Hi, this question involves finding an explicit formula for the given f(x):

$\displaystyle f(x)=1+2x+x^2+2x^3+x^4+....$ that is, its coefficients are $\displaystyle c_{2n=1}$ and $\displaystyle c_{2n+1}=2$ for all $\displaystyle n\geq0$

However, I only knw how to work from the formla to get the power series but not otherwise. Please help.

The answer is $\displaystyle f(x)=\frac{1+2x}{1-x^2}$

2. Originally Posted by noob mathematician
Hi, this question involves finding an explicit formula for the given f(x):

$\displaystyle f(x)=1+2x+x^2+2x^3+x^4+....$ that is, its coefficients are $\displaystyle c_2n=1$ and $\displaystyle c_2n+1=2$ for all $\displaystyle n\leq0$

However, I only knw how to work from the formla to get the power series but not otherwise. Please help.

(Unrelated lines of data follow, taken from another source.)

(** What the release step returns (lines 54-86). *)
Lemma resolve_release_inv W plugin name vo au plugin' rd :
  exec (resolve_release W plugin name vo au) = Normal (plugin', rd) ->
  if au then
    (exists o t,
       plugin = JObj o /\ plugin' = JObj (Obj.set "tag" t o) /\
       Py.getitem rd "tag_name" = Ok t /\
       http_get W (api name ++ "/releases/latest") = Ok rd)
  else
    (plugin' = plugin /\
     if vo then (rd = JNull)
     else (exists t,
       Py.getitem plugin "tag" = Ok t /\
       http_get W (api name ++ "/releases/tags/" ++ py_format W t) = Ok rd)).
Proof.
  unfold resolve_release. destruct au.
  - intros H. apply try_http_Normal in H; [|behaved].
    unfold getitem, print in H. enorm_in H.
    destruct (http_get W (api name ++ "/releases/latest")) as [rd'|e] eqn:G;
      [|discriminate H].
    destruct (Py.dict_get rd' "message") as [msg|]; enorm_in H;
      [|discriminate H].
    destruct (Py.eq msg (JStr "Not Found")).
    { destruct (Py.getitem plugin "name"); enorm_in H; discriminate H. }
    destruct (Py.eq msg (JStr "Bad credentials"));
      [enorm_in H; discriminate H|].
    destruct (Py.getitem rd' "tag_name") as [t|] eqn:T; enorm_in H;
      [|discriminate H].
    destruct plugin as [| | | | | |o]; simpl in H; enorm_in H;
      try discriminate H.
    injection H as <- <-. exists o, t. auto.
  - destruct vo.
    + intros H. enorm_in H. injection H as <- <-. auto.
    + unfold tag_ref, getitem. intros H.
      destruct (Py.getitem plugin "tag") as [t|] eqn:T; enorm_in H;
        [|discriminate H].
      apply try_http_Normal in H; [|behaved].
      unfold contains, getitem, print in H. enorm_in H.
      destruct (http_get W (api name ++ "/releases/tags/" ++ py_format W t))
        as [rd'|e] eqn:G; [|discriminate H].
      destruct (Py.contains "message" rd') as [[|]|]; enorm_in H;
        try discriminate H.
      * destruct (Py.getitem rd' "message") as [m|]; enorm_in H;
          [|discriminate H].
        destruct (Py.eq m (JStr "Not Found")); enorm_in H.
        -- destruct (Py.getitem plugin "name"); enorm_in H; discriminate H.
        -- injection H as <- <-. eauto.
      * injection H as <- <-. eauto.
Qed.

(** The release step changes at most the [tag] of the entry. *)
Lemma resolve_release_entry W plugin name vo au plugin' rd k :
  exec (resolve_release W plugin name vo au) = Normal (plugin', rd) ->
  String.eqb "tag" k = false ->
  Py.getitem plugin' k = Py.getitem plugin k /\
  Py.contains k plugin' = Py.contains k plugin.
Proof.
  intros H Hk. apply resolve_release_inv in H. destruct au.
  - destruct H as (o & t & -> & -> & _). simpl. unfold Obj.mem.
    rewrite get_set, Hk. auto.
  - destruct H as [-> _]. auto.
Qed.

(** Conversely, a complete pass yields the record. *)
Lemma resolve_run W plugin debug s R r :
  resolves W plugin debug s R -> finish W R = Ok r ->
  exists t, resolve W plugin debug s = (Normal (Some r), s, t).
Proof.
  destruct R as [name vo au plugin' rd commit zipUrl shortUrl pd data req].
  unfold resolves, locates, finish. simpl.
  intros ((Hname & Hvo & Hau & Hrel & Hcz & Hpd) & Hdata & Hreq) Hfin.
  unfold resolve, getitem. rewrite Hname, Hvo, Hau. mnorm.
  rewrite (bind_behaved true) by auto with behaved. rewrite Hrel.
  assert (Hrest : exists t,
            (projectData <- fetch_project W name ;;
             data <- fetch_descriptor W plugin' name vo debug ;;
             requirements_txt <- fetch_requirements W plugin' name vo ;;
             record <- liftR (finish_record W plugin' name vo commit zipUrl
                                shortUrl projectData rd data
                                requirements_txt) ;;
             when debug (n <- liftR (Py.getitem plugin' "name") ;;
                         print ("Finished processing plugin: "
                                ++ py_format W n)) >>
             ret (Some record)) s = (Normal (Some r), s, t)).
  { rewrite (bind_behaved true) by auto with behaved. rewrite Hpd.
    rewrite (bind_behaved true) by auto with behaved. rewrite Hdata.
    rewrite (bind_behaved true) by auto with behaved. rewrite Hreq.
    rewrite Hfin. mnorm.
    destruct (resolve_release_entry _ _ _ _ _ _ _ "name" Hrel eq_refl)
      as [Hn _].
    rewrite Hn, Hname. destruct debug; cbn [when]; mnorm.
    - unfold print. rewrite bind_emit. cbv beta iota delta [ret]. eauto.
    - cbv beta iota delta [ret]. eauto. }
  destruct Hrest as (t & Hrest).
  destruct vo.
  - destruct Hcz as (-> & -> & ->). mnorm. rewrite Hrest. eauto.
  - destruct Hcz as (Hc & t3 & Hs). mnorm.
    rewrite (bind_behaved true) by auto with behaved. rewrite Hc.
    rewrite bind_bind. unfold bind at 1. rewrite Hs. mnorm.
    rewrite Hrest. eauto.
Qed.

Lemma getPluginJson_run W plugin debug s R r :
  Py.contains "site" plugin = Ok false ->
  resolves W plugin debug s R -> finish W R = Ok r ->
  exists t, getPluginJson W plugin debug s = (Normal (Some r), s, t).
Proof.
  intros Hsite HR Hfin.
  destruct (resolve_run _ _ _ _ _ _ HR Hfin) as (t & Hres).
  unfold getPluginJson, call, contains, getitem.
  rewrite (proj1 (proj1 HR)), Hsite.
  destruct debug; cbn [when]; mnorm.
  - unfold print. rewrite bind_emit. cbv beta. mnorm. rewrite Hres. eauto.
  - rewrite Hres. eauto.
Qed.

(** ** The fields of a resolved record (lines 188-245) *)

Ltac getset :=
  repeat (first [rewrite get_set | rewrite get_del];
          cbn [String.eqb Ascii.eqb Bool.eqb]).

Lemma get_api_step k d :
  String.eqb "api" k = false ->
  Obj.get k (match Obj.get "api" d with
             | Some a => if Py.isinstance_str a then Obj.set "api" (JArr [a]) d
                         else d
             | None => d
             end) = Obj.get k d.
Proof.
  intros Hk. destruct (Obj.get "api" d) as [a|]; [|reflexivity].
  destruct (Py.isinstance_str a); [|reflexivity].
  rewrite get_set, Hk. reflexivity.
Qed.

(** Lines 220-230 leave one canonical key. *)
Lemma get_normalize_minimum d :
  Obj.get "minimumBinaryNinjaVersion" (normalize_minimum d)
    = Some (declared_minimum d) /\
  Obj.get "minimumbinaryninjaversion" (normalize_minimum d) = None.
Proof.
  unfold normalize_minimum, declared_minimum.
  destruct (Obj.get "minimumbinaryninjaversion" d) as [legacy|] eqn:L.
  - getset. auto.
  - destruct (Obj.get "minimumBinaryNinjaVersion" d) as [current|] eqn:C.
    + destruct (Py.isinstance_int current); getset; auto.
    + getset. auto.
Qed.

Lemma get_normalize_minimum_other k d :
  String.eqb "minimumBinaryNinjaVersion" k = false ->
  String.eqb "minimumbinaryninjaversion" k = false ->
  Obj.get k (normalize_minimum d) = Obj.get k d.
Proof.
  intros H1 H2. unfold normalize_minimum.
  destruct (Obj.get "minimumbinaryninjaversion" d) as [legacy|].
  - rewrite get_del, H2, get_set, H1. reflexivity.
  - destruct (Obj.get "minimumBinaryNinjaVersion" d) as [current|].
    + destruct (Py.isinstance_int current); [reflexivity|].
      rewrite get_set, H1. reflexivity.
    + rewrite get_set, H1. reflexivity.
Qed.

Lemma get_default_other k k' v d :
  String.eqb k' k = false -> Obj.get k (default k' v d) = Obj.get k d.
Proof.
  intros H. rewrite get_default, H. destruct (Obj.mem k' d); reflexivity.
Qed.

Lemma get_maximum_step k d :
  String.eqb "maximumBinaryNinjaVersion" k = false ->
  Obj.get k (match Obj.get "maximumBinaryNinjaVersion" d with
             | Some m =>
                 if Py.isinstance_int m then d
                 else Obj.set "maximumBinaryNinjaVersion" (JInt 999999) d
             | None => Obj.set "maximumBinaryNinjaVersion" (JInt 999999) d
             end) = Obj.get k d.
Proof.
  intros Hk. destruct (Obj.get "maximumBinaryNinjaVersion" d) as [m|].
  - destruct (Py.isinstance_int m); [reflexivity|].
    rewrite get_set, Hk. reflexivity.
  - rewrite get_set, Hk. reflexivity.
Qed.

The answer is $\displaystyle f(x)=\frac{1+2x}{1-x^2}$
Re-write your series as (i) the even terms and (ii) the odd terms with a factor of $\displaystyle 2x$ taken out

$\displaystyle 1 + x^2 + x^4 + x^6 + \cdots + 2x\left(1 + x^2 + x^4 + x^6 + \cdots \right)$

Then use the geometric power series

$\displaystyle \frac{1}{1-x} = 1 + x + x^2 + x^3 \cdots.$

3. Hello,

Can't you just split the sum ?

$\displaystyle f(x)=\sum_{k=0}^\infty x^{2k}+2\sum_{k=0}^\infty x^{2k+1}=\sum_{k=0}^\infty x^{2k}+2x\sum_{k=0}^\infty x^{2k}=(1+2x)\sum_{k=0}^\infty x^{2k}$